In light of the Chamber’s upcoming Business Excellence Awards which will recognize our preeminent entrepreneurs, and also being inspired by our Provincial All Candidates Night and, more recently, attendance at a Fort Erie Council meeting, I’ve been thinking a lot about leadership.
As the Chamber’s Operations Manager I come into contact with many business, community, and civic leaders. As an eternal optimist, I believe that most people are inherently good. But there are people, and indeed leaders, who place their egos and own personal agendas ahead of common sense and decency. Yes, my knee-jerk reaction to always extend the olive branch has on occasion, both burned and embarrassed me. Call me naïve, but whenever it does happen, I am genuinely dismayed and disappointed that the good guys lost another little piece of humanity.
Yet despite being proven wrong once and while, I doubt that I’ll change my belief that most people interact with a high level of respect, compassion, and morality. In one form or another, we are all leaders in our roles as business owners, managers, educators, politicians, and parents. We should all strive to set a benchmark from which to set an example of extraordinary leadership for the betterment of our companies, families, constituency, and community.
Harry Truman once said that ―"to be able to lead others, a man must be willing to go forward alone."
Exceptional leaders display real internal character and are motivated by a purpose greater than a desire to be important, powerful, or persuasive.
Leadership is about action, not words. It is about honesty, patience, intelligence, the ability to listen communicate, and inspire others. Truly great leaders are forward thinkers with vision. They have an ability to withstand the onslaught of demands from peers, coworkers, party lines, pressure groups, and thought leaders.
They are mindful of the consequences of their actions, balanced in their thinking, and confident in their convictions.

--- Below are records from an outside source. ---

Ltac worker_ok_tac :=
  split; simpl in *; intros; simplify_eq; try done;
  try (by apply elem_of_union_l, elem_of_singleton); try (by auto); try (by eauto).

Lemma drain_step_ok w d o s :
  or_ledger_read_ok o = true → host_ok s → hs_workers s !! w = Some (WDrain d) →
  host_ok (drain_step w d o s).
Proof.
  intros Ho Hs Hk. pose proof (ho_workers _ Hs _ _ Hk) as [H1 H2 H3 H4].
  destruct d as [c g sk pc]. unfold drain_step, drain_at, drain_skip.
  cbn [dr_pc dr_guard dr_controls_only dr_skipped] in *.
  destruct pc as [|snap [|e rest]|snap|snap e|e dp|e dp|e dp|e st r|e]; simpl in H1, H2, H3, H4.
  - destruct (or_read_ok o); [|by apply host_ok_return].
    apply host_ok_worker; [done|]. worker_ok_tac.
  - apply host_ok_worker; [done|]. worker_ok_tac.
  - destruct (dead_command _ _ _ _); apply host_ok_worker; auto using host_ok_resolve; worker_ok_tac.
  - destruct (List.find _ _) as [e|] eqn:Hf.
    + apply host_ok_worker; [done|]. worker_ok_tac. apply find_some in Hf as [_ Hf].
      unfold eligible in Hf. rewrite !andb_true_iff in Hf. destruct Hf as [_ Hf].
      apply orb_true_iff in Hf as [?|Hf]; [done|]. rewrite H0 in Hf. done.
    + destruct (g || c); [by apply host_ok_return|]. destruct (hs_lock s) eqn:El; [done|].
      apply host_ok_worker; [by apply host_ok_take_lock|]. worker_ok_tac.
  - destruct (bool_decide _ && missing_attachments o e); [repeat case_match|].
    + by apply host_ok_return.
    + apply host_ok_worker; [by apply host_ok_resolve, host_ok_mark|]. worker_ok_tac.
    + by apply host_ok_return.
    + apply host_ok_worker; [done|]. worker_ok_tac.
      destruct (evaluate_command e _) eqn:E; simplify_eq.
      apply (host_ok_fresh _ _ Hs). by eapply evaluate_execute_fresh.
  - case_bool_decide; [apply host_ok_worker; [done|]; worker_ok_tac|].
    apply host_ok_worker; [by apply host_ok_start|]. worker_ok_tac.
  - destruct (or_ledger_ok o); [|by apply host_ok_return, host_ok_stop].
    apply host_ok_worker; [by apply host_ok_mark|]. worker_ok_tac.
  - destruct dp; [apply host_ok_worker; [done|]; worker_ok_tac..|].
    by eapply host_ok_execute.
  - apply host_ok_worker; [by apply host_ok_resolve|]. worker_ok_tac.
  - apply host_ok_worker; [by apply host_ok_stop|]. worker_ok_tac.
Qed.

Lemma relay_step_ok w pc o s :
  or_ledger_read_ok o = true → host_ok s → hs_workers s !! w = Some (WRelay pc) →
  host_ok (relay_step w pc o s).
Proof.
  intros Ho Hs Hk. pose proof (ho_workers _ Hs _ _ Hk) as [H1 H2 H3 H4].
  unfold relay_step. destruct pc as [e|e|e dp|e dp|e dp|e]; simpl in H1, H2, H3, H4.
  - destruct (missing_attachments o e); [by apply host_ok_return|].
    destruct (is_prompt e) eqn:Ep; [destruct (hs_lock s) eqn:El; [done|]|].
    + apply host_ok_worker; [by apply host_ok_take_lock|]. worker_ok_tac.
    + apply host_ok_worker; [done|]. split; simpl; intros; simplify_eq; try done; naive_solver congruence.
  - destruct (or_read_ok o); [|by apply host_ok_return].
    case_bool_decide as Hd; [by apply host_ok_return|].
    apply host_ok_worker; [done|]. worker_ok_tac.
    destruct (evaluate_command e _) eqn:E; simplify_eq.
    apply (host_ok_fresh _ _ Hs). by eapply evaluate_execute_fresh.
  - case_bool_decide; [by apply host_ok_return|].
    apply host_ok_worker; [by apply host_ok_start|]. worker_ok_tac.
  - destruct (_ && _).
    + apply host_ok_worker; [by apply host_ok_mark|]. worker_ok_tac.
    + apply host_ok_worker; [done|]. worker_ok_tac.
  - destruct dp; [apply host_ok_worker; [done|]; worker_ok_tac..|].
    eapply host_ok_execute; naive_solver.
  - by apply host_ok_return, host_ok_stop.
Qed.

Definition ledger_reads (a : HostAction) : Prop :=
  match a with AStep _ o => or_ledger_read_ok o = true | _ => True end.

Lemma host_step_ok a s : ledger_reads a → host_ok s → host_ok (host_step a s).
Proof.
  intros Ha Hs. destruct a as [e|cmds|w c|w e|w o|]; simpl in *.
  - by apply (host_ok_same s).
  - by apply (host_ok_same s).
  - case_bool_decide; [done|]. unfold spawn_drain.
    destruct (negb c && bool_decide (hs_lock s = None)) eqn:E.
    + apply andb_true_iff in E as [_ E%bool_decide_eq_true].
      apply host_ok_worker; [by apply host_ok_take_lock|]. worker_ok_tac.
    + apply host_ok_worker; [done|]. worker_ok_tac.
  - case_bool_decide; [done|]. apply host_ok_worker; [done|].
    split; simpl; try done. intros (e' & ? & _). done.
  - destruct (hs_workers s !! w) as [[d|pc]|] eqn:Hk; [by apply drain_step_ok|by apply relay_step_ok|done].
  - destruct Hs as [_ Hl Ho]. by split.
Qed.

Lemma host_run_ok acts s : Forall ledger_reads acts → host_ok s → host_ok (host_run acts s).
Proof.
  intros Ha. revert s. induction Ha as [|a acts Ha _ IH]; intros s Hs; [done|].
  apply IH. by apply host_step_ok.
Qed.

Lemma host_init_ok : host_ok host_init.
Proof. split; [done| |constructor]. intros e He. by apply not_elem_of_nil in He. Qed.

(** ** In-flight claims *)

Definition claimed (k : Worker) : option string :=
  match k with
  | WDrain d =>
      match dr_pc d with
      | DMark e _ | DExec e _ | DResolve e _ _ | DRelease e => Some (ce_id e)
      | _ => None
      end
  | WRelay (RMark e _ | RExec e _ | RRelease e) => Some (ce_id e)
  | WRelay _ => None
  end.

Definition claim_of (s : HostState) (w : nat) : option string := hs_workers s !! w ≫= claimed.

Perhaps, during these times of economic hardships where personal greed, weakened ethics, and declining morality run rampant, we should turn inwardly to examine our own strength of character. Are we leading by example? Are our motives authentic or have we been conditioned by others’ opinions? Do we push forward for positive action or merely use our leadership for power and individual gain?
I’m sure my faith in mankind is well founded. Sometimes we just need a gentle prod to remind us that working individually together with wholesome motives can not only improve the human condition, but also accomplish great things.